From: Leon Romanovsky <leon@kernel.org>
To: Doug Ledford <dledford@redhat.com>, Jason Gunthorpe <jgg@mellanox.com>
Cc: Leon Romanovsky <leonro@mellanox.com>,
RDMA mailing list <linux-rdma@vger.kernel.org>,
Denis Drozdov <denisd@mellanox.com>,
Erez Shitrit <erezsh@mellanox.com>,
Saeed Mahameed <saeedm@mellanox.com>,
linux-netdev <netdev@vger.kernel.org>
Subject: [PATCH rdma-next 07/10] IB/ipoib: Get rid of the sysfs_mutex
Date: Sun, 29 Jul 2018 11:34:57 +0300 [thread overview]
Message-ID: <20180729083500.5352-8-leon@kernel.org> (raw)
In-Reply-To: <20180729083500.5352-1-leon@kernel.org>
From: Jason Gunthorpe <jgg@mellanox.com>
This mutex was introduced to deal with the deadlock formed by calling
unregister_netdev from within the sysfs callback of a netdev.
Now that we have priv_destructor and needs_free_netdev we can switch
to the more targeted solution of running the unregister from a
work queue.

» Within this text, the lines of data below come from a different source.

(** The steps as a function, to run an example. *)
#[export] Instance session_eq_dec : EqDecision session.
Proof. solve_decision. Defined.
Definition exec_event (s : server) (e : session_event) : option server :=
  match e with
  | Tick now => if bool_decide (sv_now s <= now) then
      Some {| sv_now := now; sv_sessions := sv_sessions s; sv_next := sv_next s; sv_hashes := sv_hashes s; sv_pending := sv_pending s |} else None
  | SetHash uid hash =>
    Some {| sv_now := sv_now s; sv_sessions := sv_sessions s; sv_next := sv_next s; sv_hashes := partial_alter (fun _ => hash) uid (sv_hashes s);
            sv_pending := sv_pending s |}
  | Arrive r cookie =>
    match sv_pending s !! r, verify_begin (Some cookie) (sv_now s) (sv_sessions s) with
    | None, Some (t, st) => Some (with_pending s (<[r := {| pd_token := t; pd_signing := st; pd_hash := None |}]> (sv_pending s)))
    | _, _ => None
    end
  | Look r =>
    match sv_pending s !! r with
    | Some {| pd_token := t; pd_signing := st; pd_hash := None |} =>
      Some (with_pending s (<[r := {| pd_token := t; pd_signing := st; pd_hash := Some (sv_hashes s !! tk_user t) |}]> (sv_pending s)))
    | _ => None
    end
  | Accept r _ | Refuse r =>
    match sv_pending s !! r with
    | Some {| pd_token := t; pd_signing := st; pd_hash := Some hash |} =>
      if bool_decide (verify_end t st hash (sv_sessions s) = match e with Accept _ x => Some x | _ => None end)
      then Some (with_pending s (delete r (sv_pending s))) else None
    | _ => None
    end
  | RevokeAll key =>
    Some {| sv_now := sv_now s; sv_sessions := revoke_all (sv_next s) key (sv_sessions s); sv_next := S (sv_next s); sv_hashes := sv_hashes s;
            sv_pending := sv_pending s |}
  | LogOut x => with_sessions s <$> revoke_one (sv_now s) x (sv_sessions s)
  end.
Lemma exec_step s e s' : exec_event s e = Some s' -> server_step s e s'.
Proof.
  destruct e as [now|uid hash|r cookie|r|r x|r|key|x]; cbn.
  - case_bool_decide; [| done]. intros [= <-]. by constructor.
  - intros [= <-]. constructor.
  - destruct (sv_pending s !! r) eqn:Hp; [done |]. destruct (parseToken cookie) as [t|] eqn:Ht; [| done].
    destruct (_ || _) eqn:He; [done |]. destruct (isRevokedOrRotated _ _ _) eqn:Hr; [done |]. intros [= <-]. constructor; [done |].
    cbn. by rewrite Ht, He, Hr.
  - destruct (sv_pending s !! r) as [[t st [hash|]]|] eqn:Hp; try done. intros [= <-]. exact (step_look s r _ Hp eq_refl).
  - destruct (sv_pending s !! r) as [[t st [hash|]]|] eqn:Hp; try done. case_bool_decide as Hv; [| done]. intros [= <-].
    exact (step_accept s r _ _ x Hp eq_refl Hv).
  - destruct (sv_pending s !! r) as [[t st [hash|]]|] eqn:Hp; try done. case_bool_decide as Hv; [| done]. intros [= <-].
    exact (step_refuse s r _ _ Hp eq_refl Hv).
  - intros [= <-]. constructor.
  - destruct (revoke_one _ _ _) eqn:Hr; [| done]. intros [= <-]. by constructor.
Qed.
Fixpoint exec_events (s : server) (evs : list session_event) : option server :=
  match evs with [] => Some s | e :: evs => match exec_event s e with Some s' => exec_events s' evs | None => None end end.
Lemma exec_run evs s s' : exec_events s evs = Some s' -> server_run s evs s'.
Proof.
  revert s. induction evs as [|e evs IH]; intros s; cbn [exec_events]; [intros [= ->]; constructor |].
  destruct (exec_event s e) eqn:He; [| done]. intros H. econstructor; [by apply exec_step | by apply IH].
Qed.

This avoids the deadlock and gets rid of the mutex.
The next patch in the series needs this mutex eliminated to create
atomicity of unregisteration.
Signed-off-by: Jason Gunthorpe <jgg@mellanox.com>
Signed-off-by: Leon Romanovsky <leonro@mellanox.com>
---
drivers/infiniband/ulp/ipoib/ipoib.h | 1 -
drivers/infiniband/ulp/ipoib/ipoib_cm.c | 7 ---
drivers/infiniband/ulp/ipoib/ipoib_main.c | 7 +--
drivers/infiniband/ulp/ipoib/ipoib_vlan.c | 98 ++++++++++++++++++++-----------
4 files changed, 65 insertions(+), 48 deletions(-)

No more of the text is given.